Undertaken in close collaboration with the Gemma Kelly and Marco Herold labs.
In collaboration with the Kelly and Herold labs we have generated a pair of complementary gene-targeted mice in which we can change cells from a wt p53 into a mutant p53 state and then (strain 1) back into wt p53 or (strain 2) into a p53 deficient state. The analysis of these mice combined with models of lymphoma, lung cancer or pancreatic cancer will inform on how to best develop novel therapeutics to treat cancers driven by mutations in p53 (~50% of human cancers).
Team members: Zilu Wang, Elizabeth Lieschke, Annabella Thomas, Lois Kerswell, Shuai Huang; in close collaboration with the labs of Gemma Kelly, Kate Sutherland and Tracy Putoczki
MCL-1 is a well-known anti-apoptotic member of the BCL-2 protein family. It is an attractive therapeutic target for many cancers because genetic removal or drug-mediated inhibition of MCL-1can kill a broad range of malignant cells.
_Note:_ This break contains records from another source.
(** * The payment routes of the storefront server

    A shallow embedding of [server/routes/payment.js]: the three POST
    handlers [/create-order], [/verify] and [/manual], the credential
    helper [getRazorpayInstance], and the fragment of JavaScript they
    rely on (truthiness, [||], [Number], [parseFloat], [String],
    [Math.round], [trim], the pincode pattern, HMAC-SHA256 over UTF-8).

    A handler is a function from an environment (process environment,
    settings record, payment provider), a world (the product collection
    and the order collection) and a request to a response and a new
    world.  An early [return res.status(..).json(..)] is a branch that
    ends with that response; a [throw] that reaches the handler's
    [catch] is the response of the [catch].

    Conventions.  Strings are sequences of UTF-16 code units.  A finite
    number is the exact rational it denotes.  The scalar fields of a
    body range over undefined, null, booleans, numbers and strings.
    Reads and writes of the collections always succeed, and the
    confirmation mail, which touches no collection, is left out.  The
    inventory loops of [/verify] and [/manual] are the same text in the
    source and are one function here.

    The origin check that [server/index.js] gives to [cors] is embedded
    in [Cors]: a function from [CLIENT_URL] and the Origin header to the
    verdict.  Its [toLowerCase] is the one of strings of code units below
    256, which is what a header value is. *)

From Stdlib Require Import ZArith NArith QArith Qround Qreduction Qcanon Lia.
From Stdlib Require Import String Ascii.
From Stdlib Require Import DecimalN DecimalPos DecimalFacts.
From stdpp Require Import base list gmap.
We have generated so-called anti-apoptotic BCL-2 family member gene-swap mice to examine which of the two functions of MCL-1 – inhibiting apoptosis or maximising mittochondrial ATP production, is needed for animal development and adult tissue function. The finding from these studies are critical for the clinical development of MCL-1 inhibitors for cancer therapy.
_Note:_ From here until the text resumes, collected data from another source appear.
(** * lazythumbs: geometry parsing, URL resolution and the render view

    A shallow embedding of [lazythumbs/util.py] and [lazythumbs/views.py]
    (Python 2, Django) together with the properties proved about them.

    Python values that the code treats dynamically are modelled by the
    small universe [pyval]; exceptions are values of [exn] carried by the
    [result] type; the storage back end and the metadata cache are an
    explicit [world] threaded through the view's methods. *)

From Stdlib Require Import ZArith String Ascii List Bool Lia.
From Stdlib Require Import DecimalString DecimalN DecimalPos.
From Stdlib Require Import Floats.SpecFloat.
From stdpp Require Import base gmap strings.
Import ListNotations.

Local Open Scope string_scope.
Local Open Scope Z_scope.

(** ** Python basics *)

Module Py.

(** Exceptions raised by the code or by the library calls it makes. *)
Inductive exn : Type :=
| ValueError
| TypeError
| ZeroDivisionError
| OverflowError
| IOError
| SuspiciousOperation
| KeyError (key : string)
| AttributeError (name : string)
| NameError (name : string)
| UnboundLocalError (name : string).

Inductive result (A : Type) : Type :=
| Ok (a : A)
| Raise (e : exn).
Arguments Ok {A} a.
Arguments Raise {A} e.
Team members: Kerstin Brinkmann, Annli Tee, Leonie Gibson; in collaboration with the Gemma Kelly and Marco Herold labs
Our laboratory previously identified factors that are critical for the sustained survival and expansion of different types of cancer cells.
Collaborations with major pharmaceutical companies facilitated the development of so-called ‘BH3-mimetic’ drugs that inhibit these pro-survival factors, called BCL-2, MCL-1 and BCL-XL. We showed that these BH3 mimetic drugs can efficiently kill a broad range of cancer cells. We have found that in tissue culture ‘BH3-mimetic drugs’ can kill human brain cancer cells much more potently than the currently used chemotherapeutics.
With the support of the Cure Brain Cancer Foundation, we have established new models of brain cancer to test and evaluate the potential of BH3-mimetic drugs for the treatment of patients with brain cancer. We are now undertaking pre-clinical studies to test whether these drugs are effective ‘in vivo’. If these studies prove successful, we will engage clinical collaborators to proceed with clinical trials.
Team members: Diane Moujalled, Eiman Saleh
All students and postdocs in my group have clearly demarcated projects. This helps maximise the areas of research that we can tackle. When work within an area needs to be accelerated, help is provided by other members from the lab, particularly research assistants.
We collaborate closely with the Kelly, Sutherland and Putoczki laboratories as well as with many other laboratories within WEHI and many laboratories elsewhere in Australia and overseas.
Many past members of our group are now directors of medical research institutes in Australia (such as Marco Herold, Chief Executive Officer, Oliver Newton John Cancer Research Institute, Melbourne; Marc Pellegrini, Executive Director, Centenary Institute, Sydney), department heads or laboratory heads at WEHI or leading research organisations in Europe or the US.